FEM ANALYSES OF HIP PROSTHESES: VALIDITY OF THE 2-D SIDE-PLATE MODEL AND THE EFFECTS OF TORSION. N. Verdonschot and R Huiskes Biomechanics Section, Institute of Orthopaedics, University of Nijmegen, The Netherlands The finite element method was used to analyse the stress-patterns in the femoral part of a bone/prosthesis system. For this study 2-D “side-plate”, symmetric 3-D, and “anatomic” 3-D models were applied. The objectives of the study were to compare the relative merits of the various models and to assess the effects of out-of-plane loading in the 3-D models.

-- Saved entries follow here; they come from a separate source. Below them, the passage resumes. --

(** * The RTSP control plane of shairport-sync (rtsp.c): a shallow embedding

    The development follows the layout of [rtsp.c]: machine integers and C
    strings first, then the producer/consumer queue, the reference-counted
    messages and the metadata fan-out, the message codec, the method
    handlers, the Apple challenge and the conversation loop.  Properties are
    stated and proved after the definitions. *)

From Stdlib Require Import ZArith Lia Ascii DecimalString.
From stdpp Require Import base option list gmap strings.

Open Scope Z_scope.

(* ================================================================== *)
(** * Machine integers *)
(* ================================================================== *)

(** [uint32_t] arithmetic wraps modulo 2^32, [uint16_t] modulo 2^16. *)
Definition wrap32 (z : Z) : Z := z mod 2 ^ 32.
Definition wrap16 (z : Z) : Z := z mod 2 ^ 16.

(** Conversion of a wide value to [int] keeps the low 32 bits, read as a
    two's complement number. *)
Definition to_int (z : Z) : Z := (z + 2 ^ 31) mod 2 ^ 32 - 2 ^ 31.

Definition LONG_MAX : Z := 2 ^ 63 - 1.
Definition LONG_MIN : Z := - 2 ^ 63.

(** errno values of <errno.h> on Linux. *)
Definition EAGAIN : Z := 11.
Definition EWOULDBLOCK : Z := 11.
Definition EBUSY : Z := 16.
Definition EINTR : Z := 4.
Definition ECONNRESET : Z := 104.

(* ================================================================== *)
(** * C strings *)
(* ================================================================== *)

(** A buffer is a [string] that may hold NUL characters; the C string at a
    pointer is the buffer from there up to the first NUL. *)
Module CStr.

Definition NUL : ascii := "000"%char.
Definition CR : ascii := "013"%char.
Definition LF : ascii := "010"%char.
Definition TAB : ascii := "009"%char.
Definition SP : ascii := " "%char.

Definition code (c : ascii) : Z := Z.of_nat (nat_of_ascii c).

Fixpoint cstr (b : string) : string :=
  match b with
  | EmptyString => EmptyString
  | String c b' => if Ascii.eqb c NUL then EmptyString else String c (cstr b')
  end.

Definition strlen (b : string) : Z := Z.of_nat (String.length (cstr b)).

Fixpoint sdrop (n : nat) (s : string) : string :=
  match n, s with
  | O, _ => s
  | S n', String _ s' => sdrop n' s'
  | S _, EmptyString => EmptyString
  end.

Fixpoint stake (n : nat) (s : string) : string :=
  match n, s with
  | S n', String c s' => String c (stake n' s')
  | _, _ => EmptyString
  end.

(** [strncmp(s, lit, strlen(lit)) == 0]: the literal is a prefix of [s]. *)
Definition has_prefix (lit s : string) : bool := String.prefix lit (cstr s).

(** [strcmp(a, b) == 0]. *)
Definition streq (a b : string) : bool := String.eqb (cstr a) (cstr b).

Definition tolower (c : ascii) : ascii :=
  let n := nat_of_ascii c in
  if ((65 <=? n) && (n <=? 90))%nat then ascii_of_nat (n + 32) else c.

The results showed that the 2-D “side-plate” model which accurately reproduces the out-of-plane stiffness of the bone, gives reasonable estimates of stress patterns in the mid-frontal plane. Plane-strain formulation must be preferred to plain-stress, although the differences are only small. Symmetric 3-D models have the additional advantage of information about out-of-plane stress components, and global information about the effects of out-of-plane loading. However, when detailed, local information about stress patterns is required, the symmetric 3-D model is equally unsuitable as the 2-D model, and an “anatomic” model must be applied. Maximal interface stresses due to torsion have similar values as those due to a bending moment of the same magnitude in the mid-frontal plane. Since physiologically the bending moments produced by the hip-joint forces are much higher than the torsional moments it is likely that interface disruption is caused predominantly by the former loading mode.